Project Documents

Date of Award

1981

Document Type

Project Report

Degree Name

Doctor of Ministry

School

Seventh-day Adventist Theological Seminary

Program

Doctor of Ministry DMin

First Advisor

Steven R. Vitrano

Second Advisor

Arnold Kurtz

Third Advisor

William G. C. Murdoch

Abstract

After two thousand years in its advent to India, Christianity still remains an unknown entity to the main core of the population. There are more than 3,000 cities and 550,000 villages in India with a population of 683,810,051 people. The urban development in India presents the greatest challenge to the church. It must discover ways of employing effective methods of evangelism to reach the massive population. Guidelines for evangelistic outreach in the cities of India were drawn from certain theological implications for evangelism under the headings: evangelistic priority, participation, incarnation, and proclamation. An actual evangelistic project was carried out in the city of Poona in which these guidelines were applied.

A study of the Scriptures reveals that God has employed a variety of methods in seeking to communicate with men. Both the Old and New Testament strongly support the idea of the whole church proclaiming the whole message for the whole world. Both leadership and laity participation in evangelism can better reach the community with diversified ministries to lead the people to the hearing, understanding, and obeying of God's spoken word through proclamation. The unusual participation of young people and other lay members of the church and participation in personal ministries seemed to be a particular benefit. Although this approach was effective in reaching certain groups in the community, it is suggested that these methods should also be tested in several more such outreach attempts before final determination is made regarding their usefulness. This project report, while emphasizing the need for biblical proclamation for outreach success, indicates an awareness of the practical difficulty of not being able to reach the Hindus, who make up the majority of the population. Thus, the report contains certain possible suggestions and recommendations for improvement in future evangelistic methods in urban India including the other areas of the country.

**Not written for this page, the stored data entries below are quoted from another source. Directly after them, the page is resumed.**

(** What a call throws: the two errors of the ORM that the routes can
    meet, and the error of [request.json()] on a body that is no JSON. *)
Inductive Error :=
| RecordNotFound (model : string)
| ValidationError (argument : string)
| SyntaxError.

Inductive result (A : Type) : Type :=
| Ok (a : A)
| Thrown (e : Error).
Arguments Ok {A} a.
Arguments Thrown {A} e.

(** An awaited computation on the database. *)
Definition M (A : Type) : Type := t -> t * result A.

Definition ret {A : Type} (a : A) : M A := fun db => (db, Ok a).

Definition bind {A B : Type} (m : M A) (k : A -> M B) : M B :=
  fun db =>
    match m db with
    | (db', Ok a) => k a db'
    | (db', Thrown e) => (db', Thrown e)
    end.

Declare Scope db_scope.
Delimit Scope db_scope with db.
Notation "x <- 'await' m ;; k" := (bind m (fun x => k))
  (at level 61, m at next level, right associativity) : db_scope.
Notation "'await' m ;; k" := (bind m (fun _ => k))
  (at level 61, m at next level, right associativity) : db_scope.

Definition set_core (db : t) (s : Store.t) : t :=
  {| core := s; reports := reports db; startups := startups db;
     accounts := accounts db |}.

Definition set_users (s : Store.t) (l : list User.t) : Store.t :=
  {| Store.users := l; Store.likes := Store.likes s;
     Store.matches := Store.matches s; Store.messages := Store.messages s;
     Store.realtime := Store.realtime s;
     Store.nextId := Store.nextId s; Store.clock := Store.clock s |}.

Definition set_likes (s : Store.t) (l : list Like.t) : Store.t :=
  {| Store.users := Store.users s; Store.likes := l;
     Store.matches := Store.matches s; Store.messages := Store.messages s;
     Store.realtime := Store.realtime s;
     Store.nextId := Store.nextId s; Store.clock := Store.clock s |}.

Definition set_matches (s : Store.t) (l : list Match.t) : Store.t :=
  {| Store.users := Store.users s; Store.likes := Store.likes s;
     Store.matches := l; Store.messages := Store.messages s;
     Store.realtime := Store.realtime s;
     Store.nextId := Store.nextId s; Store.clock := Store.clock s |}.

Definition set_messages (s : Store.t) (l : list Message.t) : Store.t :=
  {| Store.users := Store.users s; Store.likes := Store.likes s;
     Store.matches := Store.matches s; Store.messages := l;
     Store.realtime := Store.realtime s;
     Store.nextId := Store.nextId s; Store.clock := Store.clock s |}.

(** The rows a [deleteMany] leaves, and its count. *)
Definition kept {A : Type} (where_ : A -> bool) (rows : list A) : list A :=
  filter (fun r => negb (where_ r)) rows.

Definition count {A : Type} (where_ : A -> bool) (rows : list A) : nat :=
  List.length (filter where_ rows).

(** Deleting match rows takes their messages with them
    ([messages_matchId_fkey]). *)
Definition delete_matches (where_ : Match.t -> bool) (s : Store.t) : Store.t :=
  let deleted := filter where_ (Store.matches s) in
  set_messages
    (set_matches s (kept where_ (Store.matches s)))
    (kept (fun msg =>
             existsb (fun m => Nat.eqb (Match.id m) (Message.matchId msg))
                     deleted)
          (Store.messages s)).

(** [prisma.message.deleteMany({ where: { senderId } })]. *)
Definition message_deleteMany (senderId : string) : M nat :=
  fun db =>
    let where_ := fun msg => String.eqb (Message.senderId msg) senderId in
    (set_core db
       (set_messages (core db) (kept where_ (Store.messages (core db)))),
     Ok (count where_ (Store.messages (core db)))).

The impact of evangelism in India makes it necessary to continue to implement methods to meet the contemporary situation. Emphasis in improving methods of communication such as the formation of an action research committee to ascertain receptive groups, homogeneous units, and language groups; development of evangelistic centers with a view to coming in contact with the community; promotion and preservation of records and reports from the theoretical and practical action research ventures; and organization and implementation of frequent training programs for both leadership and laity involvement are a few ways of achieving efficiency and effectiveness in evangelism.